To return to the study on Alzheimer’s and HRT, it was observational, so it can’t prove causation, but this is still really exciting, especially given the massive data gap for women in this female-dominated disease. Lecanemab may not do it — but your HRT just might. That is, assuming you can ever get hold of your prescription….
Default male of the week
Thanks this week to the Brits, for providing a really useful example of how “gender neutral” really all too often means….men.
The shortlist for artist of the year is all male and four out of five nominees for album of the year are men. (Source)

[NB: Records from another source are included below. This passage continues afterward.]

(* ===== verification/IpmiMessage.v ===== *)
(** * The message layer of the IPMI host service

    [include/ipmid/message.hpp], [message/pack.hpp], [message/unpack.hpp]: the
    payload as a stream of bits, and the overloads of [PackSingle] and
    [UnpackSingle], which C++ chooses by type, as functions of a type of the
    universe [ty].  The parameter pack of [pack] and [unpack] is a [tys]. *)
From Stdlib Require Import ZArith Lia String.
From stdpp Require Import base list.
From S2P Require Import Prelude.
Local Open Scope Z_scope.

(** ** Payload *)
Definition CHAR_BIT : nat := 8.
Definition bitStreamSize : nat := (8 + 1) * CHAR_BIT.

Record Payload := {
  bitStream : Z; bitCount : nat; raw : list Z; rawIndex : nat;
  trailingOk : bool; unpackCheck : bool; unpackError : bool }.
#[export] Instance Payload_fields : Fields Payload := fun p =>
  {| bitStream := bitStream p; bitCount := bitCount p; raw := raw p; rawIndex := rawIndex p;
     trailingOk := trailingOk p; unpackCheck := unpackCheck p; unpackError := unpackError p |}.
Definition new_Payload (data : list Z) : Payload :=
  {| bitStream := 0; bitCount := 0; raw := data; rawIndex := 0;
     trailingOk := true; unpackCheck := false; unpackError := false |}.

(** Arithmetic of [fixed_uint_t<bitStreamSize>] wraps around. *)
Definition stream_or (p : Payload) (bits : Z) : Z :=
  Z.lor (bitStream p) (Z.shiftl bits (Z.of_nat (bitCount p)) mod 2 ^ Z.of_nat bitStreamSize).

(** ** Packing *)
Fixpoint drain_loop (fuel : nat) (wholeBytesOnly : bool) (p : Payload) : Payload :=
  match fuel with
  | O => p
  | S fuel =>
      if (bitCount p =? 0)%nat || ((bitCount p <? CHAR_BIT)%nat && wholeBytesOnly) then p
      else
        let bitsOut := Nat.min CHAR_BIT (bitCount p) in
        drain_loop fuel wholeBytesOnly
          (p <| raw := raw p ++ [u8 (bitStream p)] |>
             <| bitStream := Z.shiftr (bitStream p) (Z.of_nat bitsOut) |>
             <| bitCount := (bitCount p - bitsOut)%nat |>)
  end.
Definition drain (wholeBytesOnly : bool) (p : Payload) : Payload :=
  drain_loop (bitCount p) wholeBytesOnly p.

Definition append (l : list Z) (p : Payload) : Payload :=
  let p := drain false p in p <| raw := raw p ++ l |>.
Definition appendBits (count : nat) (bits : Z) (p : Payload) : Payload :=
  let p := drain true p in
  drain true (p <| bitStream := stream_or p bits |> <| bitCount := (bitCount p + count)%nat |>).

(** [prepend] of another payload; the result is not 0 on failure. *)
Definition prepend (q : Payload) (p : Payload) : bool * Payload :=
  if negb (bitCount p =? 0)%nat || negb (bitCount q =? 0)%nat then (false, p)
  else (true, p <| raw := raw q ++ raw p |>).

(** ** The types *)
Inductive ty : Set :=
  | TUInt (width : nat)        (* uint8_t .. uint64_t: width in bytes *)
  | TInt (width : nat)         (* int8_t .. int64_t *)
  | TFixed (n : nat)           (* fixed_uint_t<n> *)
  | TBool
  | TBitset (n : nat)
  | TString                    (* std::string, length first *)
  | TBytes (n : nat)           (* std::array<uint8_t, n> *)
  | TByteVec                   (* std::vector<uint8_t>, SecureBuffer *)
  | TOpt (t : ty)
  | TArray (n : nat) (t : ty)  (* of any other element type *)
  | TVec (t : ty)
  | TTuple (l : tys)
  | TPayload
with tys : Set :=
  | TNil
  | TCons (t : ty) (l : tys).

Fixpoint interp (t : ty) : Type :=
  match t with
  | TUInt _ | TInt _ | TFixed _ | TBitset _ => Z
  | TBool => bool
  | TString | TBytes _ | TByteVec => list Z
  | TOpt t => option (interp t)
  | TArray _ t | TVec t => list (interp t)
  | TTuple l => interps l
  | TPayload => Payload
  end
with interps (l : tys) : Type :=
  match l with TNil => unit | TCons t l => (interp t * interps l)%type end.

(** ** PackSingle *)
Definition le_byte (z : Z) (k : nat) : Z := u8 (Z.shiftr z (8 * Z.of_nat k)).
Definition PackInt (width : nat) (z : Z) (p : Payload) : Payload :=
  if (bitCount p =? 0)%nat
  then p <| raw := raw p ++ map (le_byte z) (seq 0 width) |>
  else foldl (fun p k => appendBits CHAR_BIT (le_byte z k) p) p (seq 0 width).
Fixpoint PackBits (fuel count : nat) (bits : Z) (p : Payload) : Payload :=
  match fuel with
  | O => p
  | S fuel =>
      if (count =? 0)%nat then p
      else
        let appendCount := Nat.min count CHAR_BIT in
        PackBits fuel (count - appendCount) (Z.shiftr bits 8) (appendBits appendCount (u8 bits) p)
  end.
Definition PackRaw (l : list Z) (p : Payload) : bool * Payload :=
  if negb (bitCount p =? 0)%nat then (false, p)
  else (true, p <| raw := raw p ++ l |>).

(** The result is [false] where the C++ returns an error; arrays and vectors
    stop at an element that fails and still return 0, since the [ret] they
    return is not the one the loop assigns. *)
Fixpoint PackSingle (t : ty) : interp t -> Payload -> bool * Payload :=
  match t return interp t -> Payload -> bool * Payload with
  | TUInt w | TInt w => fun z p => (true, PackInt w z p)
  | TFixed n | TBitset n => fun z p => (true, PackBits n n z p)
  | TBool => fun b p => (true, appendBits 1 (Z.b2z b) p)
  | TString => fun l p =>
      if (255 <? length l)%nat then (false, p)
      else (true, append l (PackInt 1 (Z.of_nat (length l)) p))
  | TBytes n => fun l p => (true, foldl (fun p b => PackInt 1 b p) p l)
  | TByteVec => PackRaw
  | TOpt t => fun o p => match o with Some v => PackSingle t v p | None => (true, p) end
  | TArray _ t | TVec t => fun l p =>
      (true, snd (foldl (fun (s : bool * Payload) v => if fst s then PackSingle t v (snd s) else s) (true, p) l))
  | TTuple l => pack l
  | TPayload => fun q p =>
      if negb (bitCount p =? 0)%nat || negb (bitCount q =? 0)%nat then (false, p)
      else (true, p <| raw := raw p ++ raw q |>)
  end
with pack (l : tys) : interps l -> Payload -> bool * Payload :=
  match l return interps l -> Payload -> bool * Payload with
  | TNil => fun _ p => (true, p)
  | TCons t l => fun (v : interp t * interps l) p =>
      let r := PackSingle t (fst v) p in
      if fst r then let r := pack l (snd v) (snd r) in (fst r, drain false (snd r)) else r
  end.

(** ** Unpacking *)
Definition unpack_fail {A} : M Payload (option A) := ret None.
Definition set_error : M Payload unit := modify (fun p => p <| unpackError := true |>).

Fixpoint fill_loop (fuel count : nat) : M Payload bool :=
  match fuel with
  | O => undef OutOfFuel
  | S fuel =>
      let! p := get in
      if (bitCount p <? count)%nat then
        if (rawIndex p <? length (raw p))%nat then
          let! b := idx (raw p) (rawIndex p) in
          modify (fun p => p <| bitStream := stream_or p b |> <| rawIndex := S (rawIndex p) |>
                             <| bitCount := (bitCount p + CHAR_BIT)%nat |>) ;;;
          fill_loop fuel count
        else set_error ;;; ret true
      else ret false
  end.
(** The result is [unpackError]: whether the bits are missing. *)
Definition fillBits (count : nat) : M Payload bool :=
  if (bitStreamSize - CHAR_BIT <? count)%nat then set_error ;;; ret true
  else fill_loop (S count) count.

Definition consume (count : nat) : M Payload unit :=
  modify (fun p => p <| bitStream := Z.shiftr (bitStream p) (Z.of_nat count) |>
                     <| bitCount := (bitCount p - count)%nat |>).
Definition popBits (count : nat) : M Payload Z :=
  let! p := get in
  if (bitCount p <? count)%nat then set_error ;;; ret 0
  else
    let bits := Z.land (u8 (bitStream p)) (2 ^ Z.of_nat count - 1) in
    consume count ;;; ret bits.

Definition discardBits (p : Payload) : Payload := p <| bitStream := 0 |> <| bitCount := 0%nat |>.
Definition reset (p : Payload) : Payload :=
  (discardBits p) <| rawIndex := 0%nat |> <| unpackError := false |>.

(** [None]: the null range. *)
Definition pop (count : nat) : M Payload (option (list Z)) :=
  modify (fun p => if (bitCount p =? 0)%nat then p else discardBits p) ;;;
  let! p := get in
  if (count <=? length (raw p) - rawIndex p)%nat
  then modify (fun p => p <| rawIndex := (rawIndex p + count)%nat |>) ;;;
       ret (Some (take count (drop (rawIndex p) (raw p))))
  else set_error ;;; ret None.

Definition fullyUnpacked : M Payload bool :=
  modify (fun p => p <| unpackCheck := true |>) ;;;
  let! p := get in
  ret ((length (raw p) =? rawIndex p)%nat && (bitCount p =? 0)%nat && negb (unpackError p)).

(** Back to the stream of [q], as tuples and optionals do on failure. *)
Definition roll_back (q p : Payload) : Payload :=
  p <| rawIndex := rawIndex q |> <| bitStream := bitStream q |> <| bitCount := bitCount q |>.

(** ** UnpackSingle

    [None] where the C++ returns an error; what is left in the variable then
    is used nowhere. *)
Definition UnpackBytes (width : nat) (l : list Z) : Z :=
  foldl (fun acc kb => Z.lor acc (Z.shiftl (snd kb) (8 * Z.of_nat (fst kb)))) 0
        (zip (seq 0 width) l).
Fixpoint UnpackBytesUnaligned (width : nat) : M Payload (list Z) :=
  match width with
  | O => ret []
  | S width => let! b := popBits CHAR_BIT in let! l := UnpackBytesUnaligned width in ret (b :: l)
  end.
Definition UnpackInt (width : nat) : M Payload (option Z) :=
  let! p := get in
  if negb (bitCount p =? 0)%nat then
    let! e := fillBits (CHAR_BIT * width) in
    if e then unpack_fail
    else let! l := UnpackBytesUnaligned width in ret (Some (UnpackBytes width l))
  else if (length (raw p) <? rawIndex p + width)%nat then unpack_fail
  else
    modify (fun p => p <| rawIndex := (rawIndex p + width)%nat |>) ;;;
    ret (Some (UnpackBytes width (take width (drop (rawIndex p) (raw p))))).

(** The low [count] bits of the stream, after [fillBits]. *)
Definition take_bits (count : nat) : M Payload (option Z) :=
  let! e := fillBits count in
  if e then unpack_fail
  else
    let! p := get in
    consume count ;;; ret (Some (Z.land (bitStream p) (2 ^ Z.of_nat count - 1))).

(** The mask of a [fixed_uint_t] is computed in an [int]. *)
Definition UnpackFixed (n : nat) : M Payload (option Z) :=
  let! e := fillBits n in
  if e then unpack_fail
  else if (30 <? n)%nat then undef SignedOverflow
  else
    let! p := get in
    consume n ;;; ret (Some (Z.land (bitStream p) (2 ^ Z.of_nat n - 1))).

(** [raw.size() - 1] wraps around when [raw] is empty. *)
Definition UnpackString : M Payload (option (list Z)) :=
  let! p := get in
  if negb (length (raw p) =? 0)%nat && (length (raw p) - 1 <? rawIndex p)%nat then unpack_fail
  else
    let! len := idx (raw p) (rawIndex p) in
    modify (fun p => p <| rawIndex := S (rawIndex p) |>) ;;;
    let! range := pop (Z.to_nat len) in
    match range with
    | None | Some [] => unpack_fail
    | Some l => ret (Some l)
    end.

Definition UnpackByteArray (n : nat) : M Payload (option (list Z)) :=
  let! p := get in
  if (length (raw p) - rawIndex p <? n)%nat then unpack_fail
  else
    modify (fun p => p <| rawIndex := (rawIndex p + n)%nat |>) ;;;
    ret (Some (take n (drop (rawIndex p) (raw p)))).
Definition UnpackRest : M Payload (option (list Z)) :=
  let! p := get in
  modify (fun p => p <| rawIndex := length (raw p) |>) ;;;
  ret (Some (drop (rawIndex p) (raw p))).

Section Containers.
Context {A : Type} (op : M Payload (option A)).

Definition UnpackOpt : M Payload (option (option A)) :=
  let! q := get in
  let! r := op in
  match r with
  | Some v => ret (Some (Some v))
  | None => modify (fun p => (roll_back q p) <| unpackError := unpackError q |>) ;;; ret (Some None)
  end.

Fixpoint array_loop (n : nat) : M Payload (option (list A)) :=
  match n with
  | O => ret (Some [])
  | S n =>
      let! r := op in
      match r with
      | None => unpack_fail
      | Some v => let! rs := array_loop n in ret (cons v <$> rs)
      end
  end.
Definition UnpackArray (n : nat) : M Payload (option (list A)) :=
  let! q := get in
  let! r := array_loop n in
  match r with
  | None => modify (fun p => p <| rawIndex := rawIndex q |>) ;;; unpack_fail
  | Some l => ret (Some l)
  end.

(** A vector takes elements while bytes are left.  An element that succeeds
    without taking a bit makes the loop endless. *)
Fixpoint vec_loop (fuel : nat) : M Payload (list A) :=
  match fuel with
  | O => undef OutOfFuel
  | S fuel =>
      let! p := get in
      if (rawIndex p <? length (raw p))%nat then
        let! r := op in
        match r with
        | None => ret []
        | Some v => let! l := vec_loop fuel in ret (v :: l)
        end
      else ret []
  end.
Definition bits_left (p : Payload) : nat := 8 * (length (raw p) - rawIndex p) + bitCount p.
Definition UnpackVec : M Payload (option (list A)) :=
  let! p := get in
  let! l := vec_loop (S (bits_left p)) in ret (Some l).

Definition UnpackTuple : M Payload (option A) :=
  let! q := get in
  let! r := op in
  match r with
  | Some v => ret (Some v)
  | None => modify (fun p => (roll_back q p) <| unpackError := unpackError q |>) ;;; unpack_fail
  end.
End Containers.

Definition UnpackPayload : M Payload (option Payload) :=
  let! p := get in
  modify (fun p => p <| trailingOk := true |>) ;;; ret (Some p).

Fixpoint UnpackSingle (t : ty) : M Payload (option (interp t)) :=
  match t return M Payload (option (interp t)) with
  | TUInt w => UnpackInt w
  | TInt w => let! r := UnpackInt w in ret (sext (8 * Z.of_nat w) <$> r)
  | TFixed n => UnpackFixed n
  | TBool => let! r := take_bits 1 in ret ((fun z => z =? 1) <$> r)
  | TBitset n => take_bits n
  | TString => UnpackString
  | TBytes n => UnpackByteArray n
  | TByteVec => UnpackRest
  | TOpt t => UnpackOpt (UnpackSingle t)
  | TArray n t => UnpackArray (UnpackSingle t) n
  | TVec t => UnpackVec (UnpackSingle t)
  | TTuple l => UnpackTuple (unpack l)
  | TPayload => UnpackPayload
  end
with unpack (l : tys) : M Payload (option (interps l)) :=
  match l return M Payload (option (interps l)) with
  | TNil => ret (Some tt)
  | TCons t l =>
      let! r := UnpackSingle t in
      match r with
      | None => set_error ;;; unpack_fail
      | Some v =>
          let! rs := unpack l in
          ret ((fun vs => (v, vs)) <$> rs)
      end
  end.

(** ** Requests and responses *)
Definition ccSuccess : Z := 0x00.
Definition ccReqDataLenInvalid : Z := 0xC7.

(** [Request::unpack]: the completion code, and the arguments on success. *)
Definition Request_unpack (l : tys) : M Payload (Z + interps l) :=
  let! r := unpack l in
  match r with
  | None => ret (inl ccReqDataLenInvalid)
  | Some v =>
      let! p := get in
      if negb (trailingOk p) then
        let! full := fullyUnpacked in
        if full then ret (inr v) else ret (inl ccReqDataLenInvalid)
      else ret (inr v)
  end.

For more on why gender neutral doesn’t usually work for women, my own very unbiased opinion is that you can’t do better than read the Introduction to Invisible Women. Here’s an extract:
In 2012, a World Economic Forum analysis found that countries with gender-inflected languages, which have strong ideas of masculine and feminine present in almost every utterance, are the most unequal in terms of gender. But here’s an interesting quirk: countries with genderless languages (such as Hungarian and Finnish) are not the most equal. Instead, that honour belongs to a third group, countries with ‘natural gender languages’ such as English. These languages allow gender to be marked (female teacher, male nurse) but largely don’t encode it into the words themselves. The study authors suggested that if you can’t mark gender in any way you can’t ‘correct’ the hidden bias in a language by emphasising ‘women’s presence in the world’. In short: because men go without saying, it matters when women literally can’t get said at all. (IW, p.7)
Obv my emphasis added. And there’s plenty more where that came from…. 😘
Poppy pic of the week
God I’ve missed her so much
That’s it! Until next time, my dear GFPs…xoxoxo
Lovely treat to find the newsletter in my inbox this Monday morning ❤️
Sorry to hear you were unwell, Caroline, and hope you feel better now. Unbelievable about the Brits!